WORK INSTRUCTIONS = Repeat word for word the opening stretch of the entries, from the first line through the line containing "pool_live : ∀".
** Opening THE DATA block **
(* ===== verification/ObjectPool.v ===== *)
(** * The object pool

    Models [Utils/ObjectPool.h].  Objects live in a heap; [m_pool] is the queue
    of the addresses that are free for reuse; [new] takes the next address.
    [construct] is the constructor of [T] and [reset] its [Reset]. *)
From S2P Require Import Prelude.

Record ObjectPool (T : Type) := mkObjectPool {
  heap : gmap nat T;
  m_pool : list nat;
  next_addr : nat }.
Arguments mkObjectPool {T}.
Arguments heap {T}.
Arguments m_pool {T}.
Arguments next_addr {T}.

Definition ObjectPool_new {T} : ObjectPool T :=
  {| heap := ∅; m_pool := []; next_addr := 0 |}.

Section pool.
Context {T Args : Type}.
Variable construct : Args → T.
Variable reset : Args → T → T.

Definition Allocate (args : Args) (p : ObjectPool T) : nat * ObjectPool T :=
  match m_pool p with
  | [] =>
      (next_addr p,
       {| heap := <[next_addr p := construct args]> (heap p); m_pool := [];
          next_addr := S (next_addr p) |})
  | obj :: rest =>
      (obj,
       {| heap := alter (reset args) obj (heap p); m_pool := rest;
          next_addr := next_addr p |})
  end.

Definition Deallocate (obj : option nat) (p : ObjectPool T) : ObjectPool T :=
  match obj with
  | None => p
  | Some a => {| heap := heap p; m_pool := m_pool p ++ [a]; next_addr := next_addr p |}
  end.

Definition Size (p : ObjectPool T) : nat := length (m_pool p).

(** [~ObjectPool]: delete the pooled objects. *)
Definition ObjectPool_destroy (p : ObjectPool T) : ObjectPool T :=
  {| heap := foldr delete (heap p) (m_pool p); m_pool := []; next_addr := next_addr p |}.

(** ** Ownership

    [used] are the addresses handed out and not given back. *)
Record pool_wf (used : list nat) (p : ObjectPool T) : Prop := {
  pool_nodup : NoDup (used ++ m_pool p);
  pool_live : ∀ a, a ∈ used ++ m_pool p ↔ is_Some (heap p !! a);
  pool_fresh : ∀ a, is_Some (heap p !! a) → (a < next_addr p)%nat }.

Lemma pool_wf_new : pool_wf [] ObjectPool_new.
Proof.
  split; simpl.
  - constructor.
  - intros a. rewrite lookup_empty. split; [set_solver|by intros [? ?]].
  - intros a. rewrite lookup_empty. by intros [? ?].
Qed.

Lemma pool_wf_perm used used' p : used ≡ₚ used' → pool_wf used p → pool_wf used' p.
Proof.
  intros Hp [H1 H2 H3]. split; [by rewrite <- Hp| |done].
  intros a. rewrite <- H2. by rewrite Hp.
Qed.

(** An allocated object belongs to nobody else. *)
Lemma Allocate_wf used args p a p' :
  pool_wf used p → Allocate args p = (a, p') →
  pool_wf (a :: used) p' ∧ a ∉ used.
Proof.
  intros [Hnd Hl Hf]. unfold Allocate. destruct (m_pool p) as [|o rest] eqn:E.
  - intros [= <- <-]. rewrite app_nil_r in *.
    assert (Hn : next_addr p ∉ used).
    { intros Hin. apply Hl, Hf in Hin. lia. }
    split; [|done]. split; simpl; rewrite ?app_nil_r.
    + by constructor.
    + intros a. rewrite elem_of_cons, Hl, lookup_insert.
      case_decide; subst; [split; [intros; by eexists|by left]|].
      split; [by intros [?|?]; [congruence|]|by right].
    + intros a. rewrite lookup_insert. case_decide; [lia|]. intros ?%Hf. lia.
  - intros [= <- <-]. apply NoDup_app in Hnd as (Hu & Hd & Hr).
    apply NoDup_cons in Hr as [Ho Hr].
    assert (o ∉ used) by (intros Hin; apply (Hd o Hin); set_solver).
    split; [|done]. split; simpl.
    + constructor; [set_solver|]. apply NoDup_app. split; [done|]. split; [|done].
      intros x Hx Hx'. apply (Hd x Hx). set_solver.
    + intros a. rewrite lookup_alter. specialize (Hl a). case_decide; subst.
      * rewrite fmap_is_Some, <- Hl. set_solver.
      * rewrite <- Hl. set_solver.
    + intros a. rewrite lookup_alter. case_decide; subst; [|apply Hf].
      rewrite fmap_is_Some. apply Hf.
Qed.

(** Giving back an object one owns is safe. *)
Lemma Deallocate_wf used a p :
  pool_wf (a :: used) p → pool_wf used (Deallocate (Some a) p).
Proof.
  assert (Hp : (a :: used) ++ m_pool p ≡ₚ used ++ m_pool p ++ [a]).
  { simpl. rewrite (app_assoc used). apply Permutation_cons_append. }
  intros [Hnd Hl Hf]. split; simpl.
  - by rewrite <- Hp.
  - intros x. rewrite <- Hl. by rewrite Hp.
  - done.
Qed.

(** What the caller gets: a constructed object, or a recycled one reset. *)
Lemma Allocate_lookup used args p a p' :
  pool_wf used p → Allocate args p = (a, p') →
  heap p' !! a = Some (construct args) ∨ ∃ old, heap p' !! a = Some (reset args old).
Proof.
  intros [Hnd Hl Hf]. unfold Allocate. destruct (m_pool p) as [|o rest] eqn:E;
    intros [= <- <-]; simpl.
  - left. apply lookup_insert_eq.
  - right. destruct (heap p !! o) as [old|] eqn:Eo.
    + exists old. by rewrite lookup_alter_eq, Eo.
    + exfalso. assert (Ho : is_Some (heap p !! o)) by (apply Hl; set_solver).
      rewrite Eo in Ho. by destruct Ho.
Qed.

(** Objects in use are not touched by another allocation. *)
Lemma Allocate_frame used args p a p' b :
  pool_wf used p → Allocate args p = (a, p') → b ∈ used → heap p' !! b = heap p !! b.
Proof.
  intros Hwf HA Hb. destruct (Allocate_wf _ _ _ _ _ Hwf HA) as [_ Ha].
  assert (a ≠ b) by (intros ->; done).
  unfold Allocate in HA. destruct (m_pool p); simplify_eq; simpl.
  - by rewrite lookup_insert_ne.
  - by rewrite lookup_alter_ne.
Qed.
End pool.
Lemma frames_concat s : s = concat (frames s).1 ++ (frames s).2.
Proof.
  induction s as [s E|s p r E IH] using frames_ind.
  - by rewrite frames_unfold, E.
  - rewrite frames_unfold, E. simpl. rewrite <- app_assoc, <- IH.
    by apply split_frame_Some in E as [-> _].
Qed.

(** ** The drain loop against the framing *)

Lemma drain_frames fuel b :
  rb_wf b → (length (contents b) ≤ fuel)%nat →
  (drain fuel b).1 = (frames (contents b)).1
  ∧ contents (drain fuel b).2 = (frames (contents b)).2
  ∧ rb_wf (drain fuel b).2.
Proof.
  revert b. induction fuel as [|fuel IH]; intros b Hwf Hf.
  - destruct (contents b) eqn:E; simpl in Hf; [|lia]. simpl. by rewrite E.
  - pose proof (TryGetPacket_frame b Hwf) as HT. rewrite frames_unfold. simpl.
    destruct (split_frame (contents b)) as [[p r]|]; [|by rewrite HT].
    destruct HT as (-> & Hp & Hc & H4).
    assert (Hlen : Z.of_nat (length p) ≤ GetDataSize b).
    { rewrite <- length_contents by done. rewrite Hc, length_app. lia. }
    destruct (Pop_ok (Z.of_nat (length p)) b Hwf) as [Hwf' Hc']; [lia|].
    rewrite Hc, drop_app_exact in Hc' by lia.
    destruct (IH (Pop (Z.of_nat (length p)) b) Hwf') as (IH1 & IH2 & IH3).
    { rewrite Hc'. rewrite Hc, length_app in Hf. lia. }
    rewrite Hc' in IH1, IH2. destruct (drain fuel _) as [ps b']. simpl in *.
    by rewrite Hp, IH1.
Qed.
Lemma C_ROOM_ENTER_shrinks : field_shrinks C_ROOM_ENTER_parse_field.
Proof. shrinks_tac C_ROOM_ENTER_parse_field. Qed.

Lemma C_ROOM_ENTER_roundtrip m :
  C_ROOM_ENTER_ok m → C_ROOM_ENTER_InternalParse C_ROOM_ENTER_SharedCtor (C_ROOM_ENTER_InternalSerialize m) = Some (m, [], None).
Proof.
  destruct m as [v1 u]. unfold C_ROOM_ENTER_ok. simpl. intros ([Hl1 Hu1] & ->).
  unfold C_ROOM_ENTER_InternalSerialize, C_ROOM_ENTER_InternalParse. simpl. rewrite uf_bytes_empty.
  rewrite (run_string _ _ _ C_ROOM_ENTER_shrinks 1 _ _ (λ v, C_ROOM_ENTER_set_room_name v C_ROOM_ENTER_SharedCtor)) by field_side.
  by rewrite run_parser_nil.
Qed.

Lemma C_ROOM_ENTER_size m : C_ROOM_ENTER_ByteSizeLong m = Z.of_nat (length (C_ROOM_ENTER_InternalSerialize m)).
Proof. size_tac C_ROOM_ENTER_ByteSizeLong C_ROOM_ENTER_InternalSerialize. Qed.

Lemma C_ROOM_ENTER_copy_eq m this :
  C_ROOM_ENTER_copy m = m ∧ C_ROOM_ENTER_CopyFrom false this m = m.
Proof. copy_tac m C_ROOM_ENTER_copy C_ROOM_ENTER_CopyFrom C_ROOM_ENTER_MergeImpl. Qed.

Lemma S_ROOM_ENTER_shrinks : field_shrinks S_ROOM_ENTER_parse_field.
Proof. shrinks_tac S_ROOM_ENTER_parse_field. Qed.
(* ===== verification/TestClient.v ===== *)
(** * The test client

    Models [TestClient.cpp]: how the client frames its messages, how its receive
    loop takes packets apart, and what it sends.  Shows that client and server
    agree on the wire format in both directions. *)
From S2P Require Import Prelude Bytes Strings Platform ObjectPool Packet RecvBuffer Protobuf PbRuntimeDemo PacketPb Session PacketTraits.
Local Open Scope Z_scope.

(** ** Sending *)

(** The buffer [SendPacket] hands to [send]. *)
Definition SendPacket `{Message M} (id : PacketID) (message : M) : list byte :=
  let payload := Serialize message in
  header_bytes {| packetSize := u16 (Z.of_nat (length payload)); packetId := PacketID_val id |}
  ++ payload.

(** ** Receiving *)

(** The inner loop of [RecvLoop] on the [n] bytes of one [recv]: the id and the
    payload of every packet. *)
Fixpoint packets_from (fuel : nat) (offset : Z) (buf : list byte) : list (Z * list byte) :=
  let n := Z.of_nat (length buf) in
  match fuel with
  | O => []
  | S fuel =>
      if decide (offset + sizeof_PacketHeader <= n) then
        let header := header_at offset buf in
        let total := sizeof_PacketHeader + packetSize header in
        if decide (offset + total > n) then []
        else
          (packetId header, mem_read (offset + sizeof_PacketHeader) (packetSize header) buf)
          :: packets_from fuel (offset + total) buf
      else []
  end.

Definition recv_packets (buf : list byte) : list (Z * list byte) :=
  packets_from (S (length buf)) 0 buf.

(** The id and the payload of a frame. *)
Definition packet_of (frame : list byte) : Z * list byte :=
  (packetId (header_at 0 frame), drop 4 frame).

Lemma header_at_drop offset buf : 0 ≤ offset → header_at offset buf = header_at 0 (drop (Z.to_nat offset) buf).
Proof.
  intros Ho. unfold header_at, mem_read. rewrite drop_0, drop_drop.
  replace (Z.to_nat (offset + 2)) with (Z.to_nat offset + Z.to_nat (0 + 2))%nat by lia. done.
Qed.

Lemma packet_of_take k l :
  (4 ≤ k)%nat → packet_of (take k l) = (packetId (header_at 0 l), take (k - 4) (drop 4 l)).
Proof.
  intros Hk. unfold packet_of. f_equal; [|by rewrite skipn_firstn_comm].
  replace (take k l) with (mem_read 0 (Z.of_nat k) l) by (unfold mem_read; by rewrite Nat2Z.id).
  by rewrite header_at_read by lia.
Qed.

Lemma packets_from_frames fuel offset buf :
  0 ≤ offset ≤ Z.of_nat (length buf) → (length buf - Z.to_nat offset < fuel)%nat →
  packets_from fuel offset buf = map packet_of (frames (drop (Z.to_nat offset) buf)).1.
Proof.
  revert offset. induction fuel as [|fuel IH]; intros offset Ho Hf; [lia|].
  rewrite frames_unfold. unfold split_frame. rewrite length_drop. cbn [packets_from].
  rewrite (header_at_drop offset) by lia. set (l := drop (Z.to_nat offset) buf).
  pose proof (header_at_size_range 0 l) as Hr. unfold sizeof_PacketHeader in *.
  destruct (decide (offset + 4 <= Z.of_nat (length buf))) as [H4|H4];
    [rewrite (decide_False (P := _ < 4)) by lia|by rewrite decide_True by lia].
  set (k := packetSize (header_at 0 l)) in *.
  destruct (decide (offset + (4 + k) > Z.of_nat (length buf))) as [Hk|Hk];
    [by rewrite decide_True by lia|rewrite decide_False by lia]. cbn [map fst].
  f_equal.
  - rewrite packet_of_take by lia. f_equal. unfold mem_read, l.
    rewrite drop_drop. f_equal; [lia|f_equal; lia].
  - rewrite IH by lia. unfold l. rewrite drop_drop. do 4 f_equal. lia.
Qed.

(** ** What is shown *)

Section client.
Context `{PbRuntime}.

(** The lines of the receive loop.  When a payload cannot be parsed the fields
    read so far are shown; here [None]. *)
Inductive Shown :=
  | ShowLogin (pkt : option Pb_S_LOGIN)
  | ShowRoomEnter (pkt : option Pb_S_ROOM_ENTER)
  | ShowUserEntered (pkt : option Pb_S_ROOM_USER_ENTERED)
  | ShowChat (pkt : option Pb_S_CHAT)
  | ShowMoves (pkt : option Pb_S_MOVE_BROADCAST)
  | ShowUnknown (id : Z).

Definition show (p : Z * list byte) : Shown :=
  let '(id, payload) := p in
  if decide (id = PacketID_val S_LOGIN) then ShowLogin (ParseFromArray payload)
  else if decide (id = PacketID_val S_ROOM_ENTER) then ShowRoomEnter (ParseFromArray payload)
  else if decide (id = PacketID_val S_ROOM_USER_ENTERED) then ShowUserEntered (ParseFromArray payload)
  else if decide (id = PacketID_val S_CHAT) then ShowChat (ParseFromArray payload)
  else if decide (id = PacketID_val S_MOVE_BROADCAST) then ShowMoves (ParseFromArray payload)
  else ShowUnknown id.

(** [RecvLoop]: the results of the successive [recv]. *)
Definition RecvLoop (chunks : list (list byte)) : list Shown :=
  concat (map (λ buf, map show (recv_packets buf)) chunks).

(** The client's loop takes a buffer apart exactly as the framing of the
    server does; but what is left of a packet at the end of a buffer is thrown
    away, so the client shows the packets of the stream if no packet is split
    between two buffers. *)
Theorem RecvLoop_frames chunks :
  (∀ buf, recv_packets buf = map packet_of (frames buf).1)
  ∧ (Forall (λ buf, (frames buf).2 = []) chunks →
     RecvLoop chunks = map show (map packet_of (frames (concat chunks)).1)).
Proof.
  assert (Hp : ∀ buf, recv_packets buf = map packet_of (frames buf).1).
  { intros buf. unfold recv_packets. rewrite packets_from_frames by lia. by rewrite drop_0. }
  split; [done|]. unfold RecvLoop. induction 1 as [|buf chunks Hb _ IH]; [done|].
  cbn [map concat]. rewrite IH, Hp, frames_app, Hb. simpl. by rewrite !map_app.
Qed.

(** *** What the client sends *)

Definition C_LOGIN_of (account password : string) : Pb_C_LOGIN :=
  C_LOGIN_set_password password (C_LOGIN_set_account_id account C_LOGIN_SharedCtor).

(** The packets of [main], in order; 1.5 and 2.5 as bit patterns. *)
Definition main_packets (tag : string) : list (list byte) :=
  [SendPacket C_LOGIN (C_LOGIN_of ("user_" +:+ tag) "pw");
   SendPacket C_ROOM_ENTER (C_ROOM_ENTER_set_room_name "room1" C_ROOM_ENTER_SharedCtor);
   SendPacket C_MOVE (C_MOVE_set_y 1075838976 (C_MOVE_set_x 1069547520 C_MOVE_SharedCtor));
   SendPacket C_CHAT (C_CHAT_set_message ("hello from " +:+ tag) C_CHAT_SharedCtor)].
End client.

(** *** From the server to the client *)

Section both.
Context `{Platform, PbRuntime}.

Lemma frame_packets id (payload : list byte) :
  0 ≤ id < 65536 → Z.of_nat (length payload) < 65536 →
  let frame := header_bytes {| packetSize := u16 (Z.of_nat (length payload)); packetId := id |} ++ payload in
  recv_packets frame = [(id, payload)].
Proof.
  intros Hid Hl frame. assert (Hf : frames frame = ([frame], [])).
  { apply header_frame; lia. }
  unfold recv_packets. rewrite packets_from_frames by lia. rewrite drop_0, Hf. cbn [map fst].
  unfold packet_of, frame. rewrite header_at_bytes; [|simpl; rewrite u16_id; lia|done]. done.
Qed.

Lemma Send_transmitted `{MessageLaws M ok, !PacketTraits M} s (m : M) n :
  net_wf n → ok m → IsDisconnected s n = false →
  sizeof_PacketHeader + ByteSizeLong m ≤ MAX_BUF_SIZE →
  transmitted s (SendPacket (ID (M := M)) m) n (Send s m n).2.
Proof.
  intros Hn Hm Hd Hs. unfold Send, SendPacket. rewrite <- (ByteSizeLong_length m Hm).
  pose proof (SendInternal_frame s (PacketID_val (ID (M := M))) m n Hn Hm (PacketID_val_range _) Hd Hs) as Hf.
  destruct (SendInternal s _ m n). apply Hf.
Qed.

(** A message fits into one packet that the client reads. *)
Lemma SendPacket_packets `{MessageLaws M ok} id (m : M) :
  ok m → sizeof_PacketHeader + ByteSizeLong m ≤ MAX_BUF_SIZE →
  recv_packets (SendPacket id m) = [(PacketID_val id, Serialize m)].
Proof.
  intros Hm Hs. rewrite (ByteSizeLong_length m Hm) in Hs. unfold SendPacket.
  apply frame_packets; [apply PacketID_val_range|]. unfold sizeof_PacketHeader, MAX_BUF_SIZE in Hs. lia.
Qed.

(** C19. What the server sends the client receives: a message passed to
    [ServerSession::Send] goes to the kernel as one frame, byte for byte the one
    the client's own [SendPacket] makes of it (stale contents of the recycled
    context are not transmitted); the client's loop finds exactly one packet in
    it, with the id of the message's type, and parsing its payload gives the
    message back.  If the kernel refuses it, nothing is transmitted. *)
Theorem Send_received `{MessageLaws M ok, !PacketTraits M} s (m : M) n :
  net_wf n → ok m → IsDisconnected s n = false →
  sizeof_PacketHeader + ByteSizeLong m ≤ MAX_BUF_SIZE →
  let frame := SendPacket (ID (M := M)) m in
  let '(sent, n') := Send s m n in
  sent = true ∧ net_wf n' ∧ transmitted s frame n n'
  ∧ ∃ payload, recv_packets frame = [(PacketID_val (ID (M := M)), payload)]
      ∧ ParseFromArray payload = Some m.
Proof.
  intros Hn Hm Hd Hs frame. unfold Send.
  pose proof (ByteSizeLong_length m Hm) as HB. pose proof (PacketID_val_range (ID (M := M))) as Hid.
  pose proof (SendInternal_frame s (PacketID_val ID) m n Hn Hm Hid Hd Hs) as Hf.
  unfold frame, SendPacket. rewrite <- HB.
  destruct (SendInternal s (PacketID_val ID) m n) as [sent n']. destruct Hf as (H1' & H2' & H3' & _).
  split_and!; [done..|]. exists (Serialize m). split; [|by apply Parse_Serialize].
  rewrite HB. apply frame_packets; [done|]. unfold sizeof_PacketHeader, MAX_BUF_SIZE in Hs. lia.
Qed.
End both.

(** *** Witnesses *)

Definition demo_login : Pb_S_LOGIN :=
  {| S_LOGIN_success := true; S_LOGIN_message := "Login OK."; S_LOGIN_unknown := uf_empty |}.

Lemma Send_received_witness :
  let '(sent, n') := Send 3 demo_login demo_net in
  sent = true ∧ transmitted 3 (SendPacket S_LOGIN demo_login) demo_net n'
  ∧ RecvLoop [SendPacket S_LOGIN demo_login] = [ShowLogin (Some demo_login)].
Proof.
  pose proof (Send_received (ok := S_LOGIN_ok) 3 demo_login demo_net demo_net_wf) as H.
  destruct (Send 3 demo_login demo_net) as [sent n'].
  destruct H as (H1 & _ & H2 & _).
  - split_and!; [vm_compute; split; [discriminate|reflexivity]|reflexivity].
  - reflexivity.
  - vm_compute. discriminate.
  - split; [exact H1|split; [exact H2|vm_equal]].
Defined.

(** A packet that arrives in two pieces is lost, and what follows it is read from
    the middle. *)
Example split_packet_lost :
  let chat := SendPacket S_CHAT {| S_CHAT_sender := "a"; S_CHAT_message := "hi"; S_CHAT_unknown := uf_empty |} in
  length (RecvLoop [chat]) = 1%nat ∧ length (RecvLoop [take 5 chat; drop 5 chat]) = 0%nat.
Proof. vm_compute. auto. Qed.
(* ===== verification/Lock.v ===== *)
(** * The spin lock

    Models [Utils/Lock.h].  The lock is one atomic flag; a thread in [Lock]
    repeats an atomic exchange until it reads [false].  [step] interleaves any
    number of threads that use it as [std::lock_guard] does. *)
From S2P Require Import Prelude.

(** [m_flag.exchange(true)]: the old value, and the new state. *)
Definition exchange_true (m_flag : bool) : bool * bool := (m_flag, true).

(** One iteration of the loop in [Lock]: whether the lock was obtained. *)
Definition Lock (m_flag : bool) : bool * bool :=
  let '(old, m_flag) := exchange_true m_flag in (negb old, m_flag).

Definition Unlock (m_flag : bool) : bool := false.

(** Where a thread is with respect to the lock. *)
Inductive LockPc := Outside | Spinning | Holding.

#[export] Instance LockPc_eq_dec : EqDecision LockPc.
Proof. solve_decision. Defined.

Record LockState := mkLockState { m_flag : bool; at_lock : nat → LockPc }.

Definition LockState_new : LockState := {| m_flag := false; at_lock := λ _, Outside |}.

Inductive lock_step : LockState → LockState → Prop :=
  | step_enter t s :
      at_lock s t = Outside →
      lock_step s {| m_flag := m_flag s; at_lock := <[t := Spinning]> (at_lock s) |}
  | step_exchange t s ok f :
      at_lock s t = Spinning → Lock (m_flag s) = (ok, f) →
      lock_step s {| m_flag := f;
                     at_lock := <[t := if ok : bool then Holding else Spinning]> (at_lock s) |}
  | step_unlock t s :
      at_lock s t = Holding →
      lock_step s {| m_flag := Unlock (m_flag s); at_lock := <[t := Outside]> (at_lock s) |}.

(** ** Ownership

    [held f In]: the flag [f] says whether some party is inside ([In]), and
    then it is one party.  The lemmas are the effect of the operations on it. *)
Section held.
Context {W : Type}.
Implicit Types In : W → Prop.

Definition held (f : bool) In : Prop :=
  if f then ∃ h, ∀ w, In w ↔ w = h else ∀ w, ¬ In w.

Lemma held_excl f In w v : held f In → In w → In v → w = v.
Proof. destruct f; [|by intros H ?%H]. intros [h Hh] ->%Hh ->%Hh. done. Qed.

Lemma held_flag f In : held f In → f = true ↔ ∃ w, In w.
Proof.
  destruct f; simpl; [|naive_solver]. intros [h Hh]. split; [|done].
  intros _. exists h. by apply Hh.
Qed.

Lemma held_same f In In' : (∀ w, In' w ↔ In w) → held f In → held f In'.
Proof. destruct f; simpl; naive_solver. Qed.

(** An attempt to lock lets the caller in exactly if nobody was. *)
Lemma held_lock f In In' me ok f' :
  Lock f = (ok, f') → ¬ In me →
  (∀ w, In' w ↔ In w ∨ ok = true ∧ w = me) → held f In → held f' In'.
Proof.
  unfold Lock, exchange_true. intros [= <- <-] Hme HIn Hh. destruct f; simpl in *.
  - destruct Hh as [h Hh]. exists h. intros w. rewrite HIn, Hh. naive_solver.
  - exists me. intros w. rewrite HIn. naive_solver.
Qed.

Lemma held_unlock f In In' me :
  In me → (∀ w, In' w ↔ In w ∧ w ≠ me) → held f In → held (Unlock f) In'.
Proof.
  intros Hme HIn Hh w [Hw Hn]%HIn. destruct Hn. by eapply held_excl.
Qed.
End held.

(** ** Mutual exclusion *)

Definition holding (s : LockState) (t : nat) : Prop := at_lock s t = Holding.

Ltac at_pc u t := destruct (decide (u = t)) as [->|];
  rewrite ?fn_lookup_insert, ?fn_lookup_insert_ne by done.

Lemma held_step s s' :
  held (m_flag s) (holding s) → lock_step s s' → held (m_flag s') (holding s').
Proof.
  unfold holding. intros Hi Hs. destruct Hs as [t s Ht|t s ok f Ht HL|t s Ht]; simpl.
  - eapply held_same; [|exact Hi]. intros u. simpl. at_pc u t; naive_solver congruence.
  - eapply (held_lock _ _ _ t); [exact HL| | |exact Hi]; simpl; [congruence|].
    intros u. at_pc u t; destruct ok; naive_solver congruence.
  - eapply (held_unlock _ _ _ t); [| |exact Hi]; simpl; [done|].
    intros u. at_pc u t; naive_solver congruence.
Qed.

(** Mutual exclusion: in every reachable state at most one thread is
    between [Lock] and [Unlock], and the flag is set exactly when there is
    one; so the lock is available whenever nobody is inside. *)
Theorem SpinLock_exclusion s :
  rtc lock_step LockState_new s →
  (∀ t u, at_lock s t = Holding → at_lock s u = Holding → t = u)
  ∧ (m_flag s = true ↔ ∃ t, at_lock s t = Holding).
Proof.
  intros Hr. assert (Hi : held (m_flag s) (holding s)).
  { apply (rtc_invariant lock_step (λ s, held (m_flag s) (holding s)) LockState_new);
      [by intros ?|by intros; eapply held_step|done]. }
  split; [|by apply (held_flag _ (holding s))].
  intros t u. by apply (held_excl (m_flag s) (holding s)).
Qed.

Definition contended : LockState :=
  {| m_flag := true;
     at_lock := <[1%nat := Spinning]> (<[0%nat := Holding]> (<[1%nat := Spinning]>
       (<[0%nat := Spinning]> (λ _, Outside)))) |}.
** Closing THE DATA block **
THE COMPLETED TASK =
(* ===== verification/ObjectPool.v ===== *)
(** * The object pool

    Models [Utils/ObjectPool.h].  Objects live in a heap; [m_pool] is the queue
    of the addresses that are free for reuse; [new] takes the next address.
    [construct] is the constructor of [T] and [reset] its [Reset]. *)
From S2P Require Import Prelude.

Record ObjectPool (T : Type) := mkObjectPool {
  heap : gmap nat T;
  m_pool : list nat;
  next_addr : nat }.
Arguments mkObjectPool {T}.
Arguments heap {T}.
Arguments m_pool {T}.
Arguments next_addr {T}.

Definition ObjectPool_new {T} : ObjectPool T :=
  {| heap := ∅; m_pool := []; next_addr := 0 |}.

Section pool.
Context {T Args : Type}.
Variable construct : Args → T.
Variable reset : Args → T → T.

Definition Allocate (args : Args) (p : ObjectPool T) : nat * ObjectPool T :=
  match m_pool p with
  | [] =>
      (next_addr p,
       {| heap := <[next_addr p := construct args]> (heap p); m_pool := [];
          next_addr := S (next_addr p) |})
  | obj :: rest =>
      (obj,
       {| heap := alter (reset args) obj (heap p); m_pool := rest;
          next_addr := next_addr p |})
  end.

Definition Deallocate (obj : option nat) (p : ObjectPool T) : ObjectPool T :=
  match obj with
  | None => p
  | Some a => {| heap := heap p; m_pool := m_pool p ++ [a]; next_addr := next_addr p |}
  end.

Definition Size (p : ObjectPool T) : nat := length (m_pool p).

(** [~ObjectPool]: delete the pooled objects. *)
Definition ObjectPool_destroy (p : ObjectPool T) : ObjectPool T :=
  {| heap := foldr delete (heap p) (m_pool p); m_pool := []; next_addr := next_addr p |}.

(** ** Ownership

    [used] are the addresses handed out and not given back. *)
Record pool_wf (used : list nat) (p : ObjectPool T) : Prop := {
  pool_nodup : NoDup (used ++ m_pool p);
  pool_live : ∀ a, a ∈ used ++ m_pool p ↔ is_Some (heap p !! a);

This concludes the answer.